(** X1: the first article of a non-empty input is always kept, as the
    first article of the output, and the output is never longer than the
    input. *)
Theorem dedup_keeps_first (a : Article) (l : list Article) :
  (exists rest, _deduplicate_articles (a :: l) = a :: rest)
  /\ length (_deduplicate_articles (a :: l)) <= S (length l).
Proof.
  split; [|apply (dedup_length (a :: l))].
  destruct (dedup_prefix [a] l) as [k Hk]. simpl in Hk.
  exists k. rewrite Hk. reflexivity.
Qed.

(** X2: an article is dropped at its turn exactly when an article
    accepted before it has its normalized URL or a title its own title is
    similar to. *)
Theorem dedup_drops_iff_conflict (l : list Article) (b : Article) :
  _deduplicate_articles (l ++ [b]) = _deduplicate_articles l
  <-> exists a, a ∈ _deduplicate_articles l /\ conflicts_with b a.
Proof.
  split.
  - intros H. destruct (dedup_snoc_cases l b) as [[_ [Hu|Hd]]|[H' _]].
    + destruct Hu as (a & Ha & Hurl). exists a. split; [exact Ha|]. left. by symmetry.
    + apply is_duplicate_true in Hd as (a & Ha & Hs). exists a. split; [exact Ha|]. by right.
    + rewrite H in H'. apply (f_equal length) in H'.
      rewrite length_app in H'. simpl in H'. lia.
  - intros (a & Ha & Hc).
    destruct (dedup_snoc_cases l b) as [[H _]|(_ & Hu & Hd)]; [exact H|].
    destruct (conflicting_rejected _ a b Ha Hc) as [Hu'|Hd']; [contradiction|congruence].
Qed.
(** * Nutrition engine of the calorie tracker: meal totals, goals, statistics

    Shallow embedding of the arithmetic found in
    - [backend/models/Meal.js]  (the [MealSchema.pre('save')] hook),
    - [backend/controllers/userController.js]  ([registerUser]),
    - [frontend/navigation/AppNavigator.js]  (the tab icons),
    - [frontend/screens/main/DashboardScreen.js]  (the [today] fallback,
      the macro percentages and the chart data),
    together with the statistics aggregator, which the repository calls
    but does not contain.

    JavaScript numbers are modelled by exact rationals [Q]: every finite
    value the code manipulates is a rational, and the results below are
    about the arithmetic the code writes down, not about IEEE-754 rounding
    error.  Equality of numbers is [Qeq] (written [==]) unless a value is
    produced syntactically, in which case Leibniz equality is used.

    Where the order of the additions or the failure of the hook is at
    stake, the pre-save hook is modelled a second time ([PreSave64]) on
    binary64 floating-point numbers, with food references that may not be
    populated. *)

From Stdlib Require Import QArith Qround Qminmax ZArith List String Ascii Bool.
From Stdlib Require Import Floats.
From Stdlib Require Import Permutation Sorted Lia Lqa Setoid Morphisms.
Import ListNotations.

Local Open Scope Q_scope.

#[local] Set Warnings "-inexact-float".

(** ** JavaScript primitives used by the code *)

Module JS.

(** [Math.round]: nearest integer, ties towards +infinity. *)
Definition Math_round (x : Q) : Q := inject_Z (Qfloor (x + (1 # 2))).

(** A number is a whole unit when it is the image of an integer. *)
Definition whole (x : Q) : Prop := exists z : Z, x == inject_Z z.

(** [r] is [x] rounded to the nearest whole unit, ties upwards. *)
Definition nearest_whole (r x : Q) : Prop :=
  whole r /\ x - (1 # 2) < r /\ r <= x + (1 # 2).

(** [x || d] on an optional number: [undefined] and [0] are falsy. *)
Definition or_default (x : option Q) (d : Q) : Q :=
  match x with
  | Some q => if Qeq_bool q 0 then d else q
  | None => d
  end.

End JS.

(** ** Data model (the mongoose schemas) *)

Definition ObjectId := Z.
Definition Date := Z.   (* milliseconds since the epoch *)

Module Macros.
Record t := mk { protein : Q; carbs : Q; fat : Q }.

End Macros.

Module ServingSize.
Record t := mk { amount : Q; unit : string }.
End ServingSize.

(** [FoodSchema]; the fields the engine never reads (brand, barcode,
    micros, provenance) are kept as plain data. *)
Module Food.
Record t := mk {
  name : string;
  brand : string;
  barcode : string;
  servingSize : ServingSize.t;
  calories : Q;          (* kcal per serving *)
  macros : Macros.t;     (* g per serving *)
  isVerified : bool;
  source : string
}.
End Food.

(** [FoodItemSchema].  The hook's own comment assumes the reference is
    already populated, so [food] holds the food document itself. *)
Module FoodItem.
Record t := mk {
  food : Food.t;
  quantity : Q;
  unit : string
}.
End FoodItem.

Module Meal.
Record t := mk {
  user : ObjectId;
  name : string;
  type : string;
  items : list FoodItem.t;
  date : Date;
  totalCalories : Q;
  totalMacros : Macros.t;
  isFavorite : bool;
  notes : string;
  createdAt : Date
}.

End Meal.

(** ** [MealSchema.pre('save')] *)

(** The hook on populated foods with numeric fields, in exact arithmetic.
    [PreSave64] below is the hook on doubles, with references that may not
    be populated. *)

(** The error kinds named by the specification (section 7); the sources
    define none of them. *)
Inductive EngineError :=
| InvalidQuantityError
| UnsupportedUnitError
| UnknownFoodError.
(** ** Chunk boundaries *)

Lemma same_outcome_same_state net1 net2 st r1 r2 b1 b2 :
  Writing.useStreaming st = true ->
  net1 (Writing.the_request Writing.generate_stream st) = Writing.Responded r1 ->
  net2 (Writing.the_request Writing.generate_stream st) = Writing.Responded r2 ->
  Writing.ok r1 = true -> Writing.ok r2 = true ->
  Writing.body r1 = Some b1 -> Writing.body r2 = Some b2 ->
  Writing.outcome
    (Writing.read_loop TextDecoder.new (Writing.values b1) (Writing.failure b1)
       (Writing.setContent [] st)) =
  Writing.outcome
    (Writing.read_loop TextDecoder.new (Writing.values b2) (Writing.failure b2)
       (Writing.setContent [] st)) ->
  fst (Writing.handleSubmit net1 st) = fst (Writing.handleSubmit net2 st).
Proof.
  intros Hs H1 H2 O1 O2 B1 B2 E.
  rewrite (handleSubmit_streaming net1 st r1 b1 Hs H1 O1 B1).
  rewrite (handleSubmit_streaming net2 st r2 b2 Hs H2 O2 B2).
  destruct (Writing.read_loop _ (Writing.values b1) _ _) as [[s1 n1] c1].
  destruct (Writing.read_loop _ (Writing.values b2) _ _) as [[s2 n2] c2].
  unfold Writing.outcome in E. simpl in E. injection E as -> ->.
  reflexivity.
Qed.

(** C1, as amended: when every chunk is empty or ends with a line feed and
    no chunk after the first begins with a byte-order mark, a submission
    ends in the same state (same accumulated text, same error) as when the
    same bytes arrive in one chunk; and when the bytes of such chunks are
    the frames of N payloads, each a line of text or the end signal, the
    accumulated text is the text payloads in order and the request ends
    completed.  A line cut by a chunk boundary is not put together again:
    for the chunks "data: Hello" and " world\n\ndata: [DONE]\n\n" the
    accumulated text is "Hello", and the request ends completed. *)
Theorem chunking_on_line_ends :
  (forall r cs st,
      forallb TextDecoder.ends_with_line_feed cs = true ->
      forallb TextDecoder.no_bom (tl cs) = true ->
      fst (Writing.handleSubmit (Writing.always (Writing.with_chunks r cs)) st)
      = fst (Writing.handleSubmit
               (Writing.always (Writing.with_chunks r [List.concat cs])) st))
  /\ (forall cs payloads st,
         Writing.useStreaming st = true ->
         forallb TextDecoder.ends_with_line_feed cs = true ->
         forallb TextDecoder.no_bom (tl cs) = true ->
         TextDecoder.decode_all (List.concat cs)
         = flat_map Writing.frame payloads ->
         forallb Writing.is_plain payloads = true ->
         Writing.content
           (fst (Writing.handleSubmit (Writing.always (Writing.streamed cs))
                   st))
         = List.concat (filter Writing.is_delta payloads)
         /\ Writing.Completed
              (fst (Writing.handleSubmit
                      (Writing.always (Writing.streamed cs)) st)))
  /\ Writing.content
       (fst (Writing.submit (Writing.always (Writing.streamed hello_chunks))
               ready))
     = js "Hello"
  /\ Writing.Completed
       (fst (Writing.submit (Writing.always (Writing.streamed hello_chunks))
               ready)).
Proof.
  split; [|split].
  - intros r cs st Ha Hb.
    destruct (Writing.useStreaming st) eqn:Hs.
    2:{ unfold Writing.handleSubmit. simpl. rewrite Hs. reflexivity. }
    destruct (Writing.ok r) eqn:Hok.
    2:{ unfold Writing.handleSubmit. simpl. rewrite Hs.
        unfold Writing.generateStreaming, Writing.always.
        change (Writing.ok (Writing.with_chunks r cs)) with (Writing.ok r).
        change (Writing.ok (Writing.with_chunks r [List.concat cs]))
          with (Writing.ok r).
        rewrite Hok. reflexivity. }
    apply (same_outcome_same_state _ _ st (Writing.with_chunks r cs)
             (Writing.with_chunks r [List.concat cs]) _ _
             Hs eq_refl eq_refl Hok Hok eq_refl eq_refl).
    simpl Writing.values. simpl Writing.failure.
    rewrite !ConsumerFacts.read_loop_lines by reflexivity.
    rewrite (ConsumerFacts.aligned_stream cs _ Ha Hb).
    unfold Writing.lines_of. simpl. rewrite app_nil_r. reflexivity.
  - intros cs payloads st Hs Ha Hb Hf Hp.
    rewrite (handleSubmit_streaming _ st (Writing.streamed cs) _ Hs eq_refl
               eq_refl eq_refl).
    pose proof (ConsumerFacts.read_loop_lines cs TextDecoder.new None
                  (Writing.setContent [] st) eq_refl) as E.
    rewrite (ConsumerFacts.aligned_stream cs _ Ha Hb), Hf in E.
    rewrite (frames_yield_payloads payloads _ Hp) in E.
    simpl Writing.values. simpl Writing.failure.
    destruct (Writing.read_loop TextDecoder.new cs None
                (Writing.setContent [] st)) as [[s n] c].
    unfold Writing.outcome in E. simpl in E. injection E as -> ->.
    simpl. repeat split.
  - vm_compute. repeat split.
Qed.
(** X17. With a client configured, the result of [upload_to_s3] is decided by
    the rewind of the file object and by the upload alone: an exception of
    either is raised to the caller, and otherwise the URL
    [<endpoint>/<bucket>/<object name>] is returned, whether the bucket check
    or the bucket creation failed or not. *)
Theorem upload_result (endpoint bucket_name : pystr) (bucket : S3Bucket)
    (self : FileService) (seek : option (py_result unit))
    (object_name content_type : pystr) :
  s3_client self <> None ->
  outcome (Crud.upload_to_s3 endpoint bucket_name bucket self seek
             object_name content_type)
  = match seek with
    | Some (Raise e) => Raise e
    | _ =>
        match upload_fileobj bucket object_name content_type with
        | Ok _ =>
            Ok (endpoint ++ slash ++ bucket_name ++ slash ++ object_name)
        | Raise e => Raise e
        end
    end.
Proof.
  intros Hclient. unfold Crud.upload_to_s3.
  destruct (s3_client self) as [client|]; [|now contradiction Hclient].
  rewrite outcome_bind, bucket_step. unfold outcome at 1; cbn [fst].
  destruct seek as [[[]|e]|]; unfold lift, ret, perform, bind, outcome;
    cbn [fst]; try reflexivity;
    destruct (upload_fileobj bucket object_name content_type) as [[]|e'];
    reflexivity.
Qed.

Lemma upload_result_witness :
  outcome (Crud.upload_to_s3 (py "http://seaweedfs:8333")
             (py "my-local-bucket") bucket_missing
             (service_with_storage [] [] []) None (py "k") (py "text/x"))
  = Ok (py "http://seaweedfs:8333/my-local-bucket/k").
Proof.
  apply (@upload_result (py "http://seaweedfs:8333") (py "my-local-bucket")
           bucket_missing (service_with_storage [] [] []) None
           (py "k") (py "text/x")).
  discriminate.
Defined.

(** ** UTF-8 and [get_text_content_from_s3] *)

Lemma to_N_byte_of (n : N) : n < 256 -> Byte.to_N (byte_of n) = n.
Proof.
  intros Hn. unfold byte_of.
  destruct (Byte.of_N n) as [b|] eqn:E.
  - now apply Byte.to_of_N.
  - apply Byte.of_N_None_iff in E. lia.
Qed.


Ltac Zify.zify_post_hook ::= Z.to_euclidean_division_equations.

(** Decides the comparisons of a goal by arithmetic. *)
Ltac settle_tests :=
  repeat match goal with
    | |- context [?a <? ?b] =>
        destruct (N.ltb_spec a b); try lia
    | |- context [?a <=? ?b] =>
        destruct (N.leb_spec a b); try lia
    end.

Lemma decode_after_encode_char_cases (c : N) (rest : bytes) :
  c < 1114112 ->
  match encode_char c with
  | Ok encoded =>
      decode_utf8 (encoded ++ rest) = option_map (cons c) (decode_utf8 rest)
  | Raise _ => True
  end.
Proof.
  intros Hc. unfold encode_char.
  destruct (N.ltb_spec c 128) as [H1|H1].
  { cbn [app decode_utf8]. rewrite to_N_byte_of by lia.
    settle_tests. reflexivity. }
  destruct (N.ltb_spec c 2048) as [H2|H2].
  { cbn [app decode_utf8]. unfold is_continuation, low6.
    rewrite !to_N_byte_of by lia.
    replace ((192 + c / 64 - 192) * 64 + (128 + c mod 64 - 128)) with c
      by lia.
    settle_tests. reflexivity. }
  destruct (N.leb_spec 55296 c) as [H3|H3];
    [destruct (N.leb_spec c 57343) as [H4|H4]|]; cbn [andb].
  { exact I. }
  { destruct (N.ltb_spec c 65536) as [H5|H5].
    - cbn [app decode_utf8]. unfold is_continuation, low6.
      rewrite !to_N_byte_of by lia.
      replace ((224 + c / 4096 - 224) * 4096
               + (128 + (c / 64) mod 64 - 128) * 64
               + (128 + c mod 64 - 128)) with c by lia.
      settle_tests. reflexivity.
    - cbn [app decode_utf8]. unfold is_continuation, low6.
      rewrite !to_N_byte_of by lia.
      replace ((240 + c / 262144 - 240) * 262144
               + (128 + (c / 4096) mod 64 - 128) * 4096
               + (128 + (c / 64) mod 64 - 128) * 64
               + (128 + c mod 64 - 128)) with c by lia.
      settle_tests. reflexivity. }
  { destruct (N.ltb_spec c 65536) as [H5|H5]; [|lia].
    cbn [app decode_utf8]. unfold is_continuation, low6.
    rewrite !to_N_byte_of by lia.
    replace ((224 + c / 4096 - 224) * 4096
             + (128 + (c / 64) mod 64 - 128) * 64
             + (128 + c mod 64 - 128)) with c by lia.
    settle_tests. reflexivity. }
Qed.

Lemma decode_after_encode_char (c : N) (encoded rest : bytes) :
  c < 1114112 ->
  encode_char c = Ok encoded ->
  decode_utf8 (encoded ++ rest) = option_map (cons c) (decode_utf8 rest).
Proof.
  intros Hc E. pose proof (decode_after_encode_char_cases rest Hc) as H.
  now rewrite E in H.
Qed.

Lemma decode_after_encode (s : pystr) :
  forall encoded,
    Forall (fun c => c < 1114112) s ->
    encode_utf8 s = Ok encoded ->
    decode_utf8 encoded = Some s.
Proof.
  induction s as [|c s IH]; intros encoded Hs; cbn [encode_utf8].
  - intros E; inversion E. reflexivity.
  - inversion Hs as [|? ? Hc Hs']; subst.
    destruct (encode_char c) as [b|e] eqn:Ec; [|discriminate].
    destruct (encode_utf8 s) as [r|e] eqn:Er; [|discriminate].
    intros E; inversion E; subst encoded.
    rewrite (@decode_after_encode_char c b r Hc Ec).
    now rewrite (IH r Hs' eq_refl).
Qed.

Lemma continuation_bounds (b : Byte.byte) :
  is_continuation b = true -> 128 <= Byte.to_N b < 192.
Proof.
  unfold is_continuation. intros H. apply andb_prop in H.
  destruct H as [H1 H2]. apply N.leb_le in H1. apply N.ltb_lt in H2. lia.
Qed.

Lemma option_map_cons_some (c : N) (o : option pystr) (s : pystr) :
  option_map (cons c) o = Some s ->
  exists s', s = c :: s' /\ o = Some s'.
Proof.
  destruct o as [s'|]; [|discriminate].
  intros [= <-]. now exists s'.
Qed.
(** * The commit drawer of the desktop client: selection flattening and commit assembly

    A shallow embedding of the script block of the "create commit" drawer
    component ([findHunkDiff], [createCommit], [handleCommitCreation]) and
    the properties of it that the specification states.

    The component is asynchronous glue around a handful of collaborators
    (worktree service, diff service, stack service, UI state, change
    selection, toasts).  A run is modelled as a function on a [World]: the
    reactive UI state the component reads and writes, plus the trace of
    collaborator calls and notifications it has issued so far.  A thrown
    error (or a rejected promise) is the [Throw] outcome; the world reached
    at the throw is kept, because JavaScript does not roll anything back.

    The props ([projectId], [stackId]) and the cached branch list are fixed
    during a run, and nobody else writes to the stores while the run is
    suspended at an [await]: the component is the only actor. *)

From stdpp Require Import base option list strings gmap.
From Stdlib Require Import ZArith.


(** ** Data model *)

(** [HunkHeader]: the four coordinates of a hunk. *)
Record HunkHeader := {
  oldStart : Z;
  oldLines : Z;
  newStart : Z;
  newLines : Z
}.

(** Modelled from the spec: the declaration of [LineId] is not part of the
    component, which only hands the selected lines to the translator; an
    identifier addresses one line of a hunk in old-side or new-side
    numbering. *)
Record LineId := {
  oldLine : option Z;
  newLine : option Z
}.

(** [DiffHunk = HunkHeader & { diff: string }]. *)
Record DiffHunk := {
  header :> HunkHeader;
  diff : string
}.
(** Truthiness of a property that may be absent ([undefined]). *)
Definition truthy_flag (b : option bool) : bool :=
  match b with Some true => true | _ => false end.

(** [Array.prototype.join]. *)
Definition join (sep : string) (l : list string) : string :=
  String.concat sep l.

(** A number in a template literal: integers print in decimal.  The
    exponent form, which starts at 1e21, is not modelled. *)
Definition show (z : Z) : string := pretty z.

(** *** White space and [String.prototype.trim]

    The white space and line terminator characters of ECMAScript, as
    their UTF-8 encodings. *)
Definition bytes (l : list nat) : string :=
  string_of_list_ascii (List.map ascii_of_nat l).

Definition whiteSpace : list string :=
  List.map bytes
    [ [9]; [10]; [11]; [12]; [13]; [32]; [194; 160]; [225; 154; 128];
      [226; 128; 128]; [226; 128; 129]; [226; 128; 130]; [226; 128; 131];
      [226; 128; 132]; [226; 128; 133]; [226; 128; 134]; [226; 128; 135];
      [226; 128; 136]; [226; 128; 137]; [226; 128; 138]; [226; 128; 168];
      [226; 128; 169]; [226; 128; 175]; [226; 129; 159]; [227; 128; 128];
      [239; 187; 191] ]%nat.

Fixpoint dropPrefix (p s : string) : option string :=
  match p, s with
  | EmptyString, _ => Some s
  | String a p', String b s' =>
      if Ascii.eqb a b then dropPrefix p' s' else None
  | String _ _, EmptyString => None
  end.

(** Removes one leading token of [tokens], if there is one. *)
Fixpoint dropOne (tokens : list string) (s : string) : option string :=
  match tokens with
  | [] => None
  | t :: ts =>
      match dropPrefix t s with
      | Some s' => Some s'
      | None => dropOne ts s
      end
  end.

Fixpoint dropAll (fuel : nat) (tokens : list string) (s : string) : string :=
  match fuel with
  | O => s
  | S fuel' =>
      match dropOne tokens s with
      | Some s' => dropAll fuel' tokens s'
      | None => s
      end
  end.

Definition trimStart (s : string) : string :=
  dropAll (String.length s) whiteSpace s.

Definition trimEnd (s : string) : string :=
  String.rev
    (dropAll (String.length s) (List.map String.rev whiteSpace) (String.rev s)).

Definition trim (s : string) : string := trimEnd (trimStart s).

(** *** [parseInt] with no radix argument

    Leading white space is skipped, then a sign, then an optional [0x]
    that selects base 16; the longest run of digits is read and the rest
    ignored.  No digit at all gives NaN ([None]).  The result is the exact
    integer: the rounding to a double, which starts above 2^53, is not
    modelled. *)
Definition digit (radix : Z) (c : ascii) : option Z :=
  let n := Z.of_nat (nat_of_ascii c) in
  let d :=
    if (48 <=? n) && (n <=? 57) then Some (n - 48)
    else if (97 <=? n) && (n <=? 122) then Some (n - 87)
    else if (65 <=? n) && (n <=? 90) then Some (n - 55)
    else None in
  match d with
  | Some v => if v <? radix then Some v else None
  | None => None
  end.

Fixpoint digits (radix : Z) (s : string) (acc : option Z) : option Z :=
  match s with
  | EmptyString => acc
  | String c s' =>
      match digit radix c with
      | Some d => digits radix s' (Some (radix * or_zero acc + d))
      | None => acc
      end
  end.

Definition parseInt (s : string) : option Z :=
  let s0 := trimStart s in
  let '(sign, s1) :=
    match s0 with
    | String "-" r => (-1, r)
    | String "+" r => (1, r)
    | _ => (1, s0)
    end in
  let '(radix, s2) :=
    match s1 with
    | String "0" (String "x" r) | String "0" (String "X" r) => (16, r)
    | _ => (10, s1)
    end in
  match digits radix s2 None with
  | Some v => Some (sign * v)
  | None => None
  end.

End JS.

(** ** The data model *)

(** The [streetParking] sub-object of a car park. *)
Module StreetParking.
Record t : Type := mk { total : Z; available : Z; fee : string }.
End StreetParking.

(** A car park object.  The properties that one of the two object literals
    of [scrapeCarparks] leaves out are optional: [isStreetParking] is set on
    street zones only; [openingHours], [contactNumber], [facilities] and
    [lastUpdated] on garages only; [hasCharging] and [displayInfo] are added
    by the merge loop. *)
Record carpark : Type := mkCarpark {
  name : string;
  address : string;
  capacity : Z;
  latitude : JS.number;
  longitude : JS.number;
  nearbyBuildings : list string;
  chargingStations : Z;
  chargingProvider : string;
  chargingType : string;
  isStreetParking : option bool;
  streetParking : StreetParking.t;
  openingHours : option string;
  contactNumber : option string;
  facilities : option (list string);
  lastUpdated : option string;
  hasCharging : option bool;
  displayInfo : option string
}.

(** ** [validateCarpark] *)

Notation "a '&&&' b" := (JS.and a b) (at level 40, left associativity).

Definition validateCarpark (c : carpark) : JS.value :=
  JS.VStr (name c) &&&
  JS.VNum (latitude c) &&&
  JS.VNum (longitude c) &&&
  JS.VBool (negb (JS.isNaN (latitude c))) &&&
  JS.VBool (negb (JS.isNaN (longitude c))) &&&
  JS.VBool (JS.ge (latitude c) (JS.of_Z (-90))) &&&
  JS.VBool (JS.le (latitude c) (JS.of_Z 90)) &&&
  JS.VBool (JS.ge (longitude c) (JS.of_Z (-180))) &&&
  JS.VBool (JS.le (longitude c) (JS.of_Z 180)).

(** ** [formatDisplayInfo] *)

Definition formatDisplayInfo (c : carpark) : string :=
  let sp := streetParking c in
  let parking :=
    if JS.truthy_flag (isStreetParking c) then
      ("路邊泊車位: " +:+ JS.show (capacity c) +:+ "個")
      :: (if JS.truthy (JS.VStr (StreetParking.fee sp))
          then ["收費: " +:+ StreetParking.fee sp] else [])
    else
      ("停車場車位: " +:+ JS.show (capacity c) +:+ "個")
      :: (if 0 <? StreetParking.total sp then
            ("路邊泊車位: " +:+ JS.show (StreetParking.total sp) +:+ "個")
            :: (if JS.truthy (JS.VStr (StreetParking.fee sp))
                then ["路邊收費: " +:+ StreetParking.fee sp] else [])
          else []) in
  let charging :=
    if JS.truthy_flag (hasCharging c)
    then ["充電站: " +:+ JS.show (chargingStations c) +:+ "個"] else [] in
  let hours :=
    match openingHours c with
    | Some h => if JS.truthy (JS.VStr h) then ["營業時間: " +:+ h] else []
    | None => []
    end in
  JS.join " | " (parking ++ charging ++ hours).

(** ** Errors, the logger, the environment and the world *)

(** A thrown [Error]; [status] is [error.response.status] when the request
    got a response. *)
Record error : Type := mkError {
  errMessage : string;
  errStatus : option Z
}.

Inductive result (A : Type) : Type :=
| Ok (a : A)
| Throw (e : error).
Arguments Ok {A} a.
Arguments Throw {A} e.

Inductive level : Type := LError | LWarn | LInfo.

(** A winston record: level, message and the metadata object. *)
Inductive meta : Type :=
| MetaError (message : string)
| MetaData (data : carpark)
| MetaElement (message html : string)
| MetaCacheAge (cacheAge : Z).

Record logRecord : Type := mkLog {
  logLevel : level;
  logMessage : string;
  logMeta : meta
}.

(** *** Documents

    An element is the text that the selectors of one loop body read from
    it, or the error that reading it raises (with the markup of the element,
    which the garage loop logs). *)
Inductive extraction (F : Type) : Type :=
| Extracted (fields : F)
| Raises (e : error) (html : string).
Arguments Extracted {F} fields.
Arguments Raises {F} e html.

Record streetInfoFields : Type := mkStreetInfo {
  totalSpacesText : string;
  availableSpacesText : string;
  parkingFeeText : string
}.

(** A [.carpark-item] element. [dataLat] and [dataLng] are the values of
    [parseFloat] on the two attributes; [streetParkingInfo] is [None] when
    no [.street-parking-info] descendant exists; [isoNow] is the reading of
    [new Date().toISOString()] taken while the element is visited. *)
Record garageFields : Type := mkGarage {
  carparkNameText : string;
  carparkAddressText : string;
  carparkCapacityText : string;
  dataLat : JS.number;
  dataLng : JS.number;
  streetParkingInfo : option streetInfoFields;
  openingHoursText : string;
  contactText : string;
  facilitiesTexts : list string;
  isoNow : string
}.

(** A [.street-parking-zone] element. *)
Record zoneFields : Type := mkZone {
  zoneNameText : string;
  zoneAddressText : string;
  zoneTotalSpacesText : string;
  zoneLat : JS.number;
  zoneLng : JS.number;
  zoneParkingFeeText : string
}.

(** A [.charger-location] element. *)
Record chargerFields : Type := mkCharger {
  locationNameText : string;
  providerTexts : list string;
  chargerTypeTexts : list string;
  chargerCountText : string
}.

(** What [cheerio.load] gives for a page: the elements of each of the three
    classes that [scrapeCarparks] selects, in document order. *)
Record document : Type := mkDocument {
  carparkItems : list (extraction garageFields);
  streetParkingZones : list (extraction zoneFields);
  chargerLocations : list (extraction chargerFields)
}.

(** *** The environment: everything the code reads from outside *)

Inductive response : Type :=
| Responds (data : document)
| Rejects (e : error).

Record environment : Type := mkEnv {
  (** [axios.get(url)] on the n-th attempt (from 1) *)
  httpGet : string -> nat -> response;
  (** the i-th [Math.random()] drawn for the retry operation on a url *)
  random : string -> nat -> Q;
  (** [Date.now()] at the cache check, [new Date()] at the write,
      [Date.now()] in the fallback *)
  clockCheck : Z;
  clockCreate : Z;
  clockFallback : Z;
  (** [String.prototype.localeCompare] for locale zh-Hant *)
  localeCompare : string -> string -> Z;
  (** when both fetches reject: whether the second one rejected first *)
  secondRejectsFirst : bool
}.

━━━━━━━━━━

Nothing but the lines from the one holding "chargerLocations : list" to the end of the entries should be output, each exactly as it appears.

Task result:
  chargerLocations : list (extraction chargerFields)
}.

(** *** The environment: everything the code reads from outside *)

Inductive response : Type :=
| Responds (data : document)
| Rejects (e : error).

Record environment : Type := mkEnv {
  (** [axios.get(url)] on the n-th attempt (from 1) *)
  httpGet : string -> nat -> response;
  (** the i-th [Math.random()] drawn for the retry operation on a url *)
  random : string -> nat -> Q;
  (** [Date.now()] at the cache check, [new Date()] at the write,
      [Date.now()] in the fallback *)
  clockCheck : Z;
  clockCreate : Z;
  clockFallback : Z;
  (** [String.prototype.localeCompare] for locale zh-Hant *)
  localeCompare : string -> string -> Z;
  (** when both fetches reject: whether the second one rejected first *)
  secondRejectsFirst : bool
}.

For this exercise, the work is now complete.